Start of Block

(** one turn of the loop over [all_cards] on the truncated path *)
Definition prefix_step (cmp : EditDistance) (text : string) (i : Z)
    (st : option string * Z) (c : string) : option string * Z :=
  let '(card, dist) := st in
  let d := cmp (slice_to (Z.to_nat i) text) (slice_to (Z.to_nat i) c) dist in
  if negb (d =? -1) && (d <? dist) then (Some c, d) else (card, dist).

Definition prefix_search (cmp : EditDistance) (cards : list string)
    (text : string) (i : Z) (dist : Z) : option string * Z :=
  fold_left (prefix_step cmp text i) cards (None, dist).

Definition search (self : MagicRecognition) (text : string)
  : result (option string) :=
  if len text <? 3 then Ok None
  else if 30 <? len text then Ok None
  else if decide (text ∈ all_cards self) then Ok (Some text)
  else
    let i := find ".." text in
    if negb (i =? -1) then
      let dist := budget (max_ratio_diff self) i in
      let '(card, dist) :=
        prefix_search (edit_dist self) (all_cards self) text i dist in
      match card with
      | None => Ok None
      | Some card => _ ← py_div dist i; Ok (Some card)
      end
    else
      let text := rstrip (remove_dots text) in
      let sug :=
        lookup (sym_all_cards self) text
          (Z.min 6 (budget (max_ratio_diff self) (len text))) in
      match sug with
      | s :: _ =>
          let card := term s in
          _ ← py_div (distance s) (len text);
          if len text <? len card + 7 then Ok (Some card) else Ok None
      | [] => Ok None
      end.

(** ** Boxes and decks *)

(** Modelled from the spec: [BoxText] and [BoxTextList] of
    [mtgscan/box_text.py], which is not among the sources.  A box text has
    a geometry, of which only the representative point [(box[0], box[1])]
    is read, a text and a count [n] that defaults to 1; a [BoxTextList] is
    an ordered sequence of them, indexed from 0, and [add] appends. *)
Module BoxText.
Record t : Type := mk {
  box : Z * Z;
  text : string;
  n : Z
}.
End BoxText.

Abbreviation BoxTextList := (list BoxText.t).

Definition add (l : BoxTextList) (box : Z * Z) (text : string) : BoxTextList :=
  (l ++ [BoxText.mk box text 1])%list.

(** [l[i]] *)
Definition getitem (l : BoxTextList) (i : nat) : result BoxText.t :=
  match l !! i with
  | Some b => Ok b
  | None => Raise IndexError
  end.

(** [s[i]] *)
Definition getchar (s : string) (i : nat) : result ascii :=
  match String.get i s with
  | Some c => Ok c
  | None => Raise IndexError
  end.

(** Modelled from the spec: [Pile] and [Deck] of [mtgscan/deck.py], which
    is not among the sources.  A pile maps a card name to a quantity; a
    deck is a maindeck and a sideboard. *)
Record Pile : Type := mkPile { cards : gmap string Z }.

Record Deck : Type := mkDeck { maindeck : Pile; sideboard : Pile }.

Definition pile_total (p : Pile) : Z :=
  map_fold (λ (_ : string) (q acc : Z), q + acc) 0 (cards p).

(** ** The keyword filter and the resolver over a list of boxes *)

Fixpoint foldM {A B : Type} (f : A → B → result A) (a : A) (l : list B)
  : result A :=
  match l with
  | [] => Ok a
  | b :: l' => a' ← f a b; foldM f a' l'
  end.

(** the body of the loop of [box_texts_to_cards] *)
Definition box_text_to_card (self : MagicRecognition)
    (box_cards : BoxTextList) (bt : BoxText.t) : result BoxTextList :=
  let text := BoxText.text bt in
  let sug :=
    lookup (sym_keywords self) text
      (Z.min 3 (budget (max_ratio_diff_keyword self) (len text))) in
  match sug with
  | s :: _ => _ ← py_div (distance s) (len text); Ok box_cards
  | [] =>
      card ← search self (preprocess text);
      match card with
      | Some card => Ok (add box_cards (BoxText.box bt) card)
      | None => Ok box_cards
      end
  end.

Definition box_texts_to_cards (self : MagicRecognition)
    (box_texts : BoxTextList) : result BoxTextList :=
  foldM (box_text_to_card self) [] box_texts.

(** ** The quantity assigner *)

Definition dist (p q : Z * Z) : Z := (p.1 - q.1) ^ 2 + (p.2 - q.2) ^ 2.

Definition comp_md (box1 box2 box : Z * Z) : bool :=
  dist box box1 <? dist box box2.

Definition comp_sb (box1 box2 box : Z * Z) : bool :=
  if (box1.1 >? box.1) || (box1.2 >? box.2) then false
  else dist box box1 <? dist box box2.

(** [comp = (comp_md, comp_sb)], indexed by the position of the glyph *)
Definition comp (i : nat) : Z * Z → Z * Z → Z * Z → bool :=
  match i with
  | O => comp_md
  | _ => comp_sb
  end.

Definition set_n (b : BoxText.t) (m : Z) : BoxText.t :=
  BoxText.mk (BoxText.box b) (BoxText.text b) m.

Definition i_min_step (box_cards : BoxTextList) (cmp : Z * Z → Z * Z → bool)
    (i_min i : nat) : result nat :=
  bi ← getitem box_cards i;
  bmin ← getitem box_cards i_min;
  Ok (if cmp (BoxText.box bi) (BoxText.box bmin) then i else i_min).

Definition assign_stacked_one (box_cards : BoxTextList) (m : Z)
    (cmp : Z * Z → Z * Z → bool) : result BoxTextList :=
  i_min ← foldM (i_min_step box_cards cmp) O (seq 0 (length box_cards));
  b ← getitem box_cards i_min;
  Ok (<[i_min := set_n b m]> box_cards).

(** the body of [for i in [0, 1]] *)
Definition assign_label (bt : BoxText.t) (box_cards : BoxTextList) (i : nat)
  : result BoxTextList :=
  g ← getchar (BoxText.text bt) i;
  if times_char g then
    d ← getchar (BoxText.text bt) (1 - i);
    if isnumeric d then
      m ← int_of_char d;
      assign_stacked_one box_cards m
        (λ box1 box2, comp i box1 box2 (BoxText.box bt))
    else Ok box_cards
  else Ok box_cards.

Definition assign_stacked_step (box_cards : BoxTextList) (bt : BoxText.t)
  : result BoxTextList :=
  if len (BoxText.text bt) =? 2
  then foldM (assign_label bt) box_cards [0%nat; 1%nat]
  else Ok box_cards.

Definition assign_stacked (box_texts box_cards : BoxTextList)
  : result BoxTextList :=
  foldM assign_stacked_step box_cards box_texts.

(** ** The deck assembler *)

Definition add_cards (card : string) (deck : Pile) (p : Z) : Pile :=
  match cards deck !! card with
  | Some q => mkPile (<[card := q + p]> (cards deck))
  | None => if 0 <? p then mkPile (<[card := p]> (cards deck)) else deck
  end.

Definition n_cards (box_cards : BoxTextList) : Z :=
  foldr (λ c acc, BoxText.n c + acc) 0 box_cards.

Definition last_main_card (box_cards : BoxTextList) : Z :=
  Z.max 60 (n_cards box_cards - 15).

Definition assemble_step (last : Z) (st : Pile * Pile * Z) (c : BoxText.t)
  : Pile * Pile * Z :=
  let '(maindeck, sideboard, n_added) := st in
  let card := BoxText.text c in
  let n := BoxText.n c in
  let n_added_main := Z.max (Z.min n (last - n_added)) 0 in
  (add_cards card maindeck n_added_main,
   add_cards card sideboard (n - n_added_main),
   n_added + n).

(** lines 118 to 135 of [box_texts_to_stacked_cards] *)
Definition assemble (box_cards : BoxTextList) : Deck :=
  let '(maindeck, sideboard, _) :=
    fold_left (assemble_step (last_main_card box_cards)) box_cards
      (mkPile ∅, mkPile ∅, 0) in
  mkDeck maindeck sideboard.

(** [sort] stands for [BoxTextList.sort], which [mtgscan/box_text.py]
    defines; it only rearranges the boxes. *)
Definition box_texts_to_stacked_cards (sort : BoxTextList → BoxTextList)
    (self : MagicRecognition) (box_texts : BoxTextList) : result Deck :=
  let box_texts := sort box_texts in
  box_cards ← box_texts_to_cards self box_texts;
  box_cards ← assign_stacked box_texts box_cards;
  Ok (assemble box_cards).

(** What the spec says of the split, word for word: the share of the
    maindeck is [min(n, max(last_main_card − added, 0))], the remainder
    goes to the sideboard, and a pile sums the quantities of a name. *)
Definition merge (card : string) (pile : Pile) (p : Z) : Pile :=
  if p =? 0 then pile
  else mkPile (<[card := default 0 (cards pile !! card) + p]> (cards pile)).

Definition split_step (last : Z) (st : Pile * Pile * Z) (c : BoxText.t)
  : Pile * Pile * Z :=
  let '(maindeck, sideboard, added) := st in
  let to_main := Z.min (BoxText.n c) (Z.max (last - added) 0) in
  (merge (BoxText.text c) maindeck to_main,
   merge (BoxText.text c) sideboard (BoxText.n c - to_main),
   added + BoxText.n c).

Definition split_spec (box_cards : BoxTextList) : Deck :=
  let '(maindeck, sideboard, _) :=
    fold_left (split_step (Z.max 60 (n_cards box_cards - 15))) box_cards
      (mkPile ∅, mkPile ∅, 0) in
  mkDeck maindeck sideboard.

(** a two-character label: a multiplier glyph next to a character that
    [isnumeric] accepts, and the ones whose character is a digit *)
Definition numeric_label (text : string) : bool :=
  match text with
  | String a (String b "") =>
      (times_char a && isnumeric b) || (times_char b && isnumeric a)
  | _ => false
  end.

End of Block

### [What the exercise asks]
Reproduce exactly, and with no other material, the lines between those holding "let text := BoxText.text bt in" and "(box_texts : BoxTextList) : result BoxTextList", inclusive.

### [Output for this exercise]
  let text := BoxText.text bt in
  let sug :=
    lookup (sym_keywords self) text
      (Z.min 3 (budget (max_ratio_diff_keyword self) (len text))) in
  match sug with
  | s :: _ => _ ← py_div (distance s) (len text); Ok box_cards
  | [] =>
      card ← search self (preprocess text);
      match card with
      | Some card => Ok (add box_cards (BoxText.box bt) card)
      | None => Ok box_cards
      end
  end.

Definition box_texts_to_cards (self : MagicRecognition)
    (box_texts : BoxTextList) : result BoxTextList :=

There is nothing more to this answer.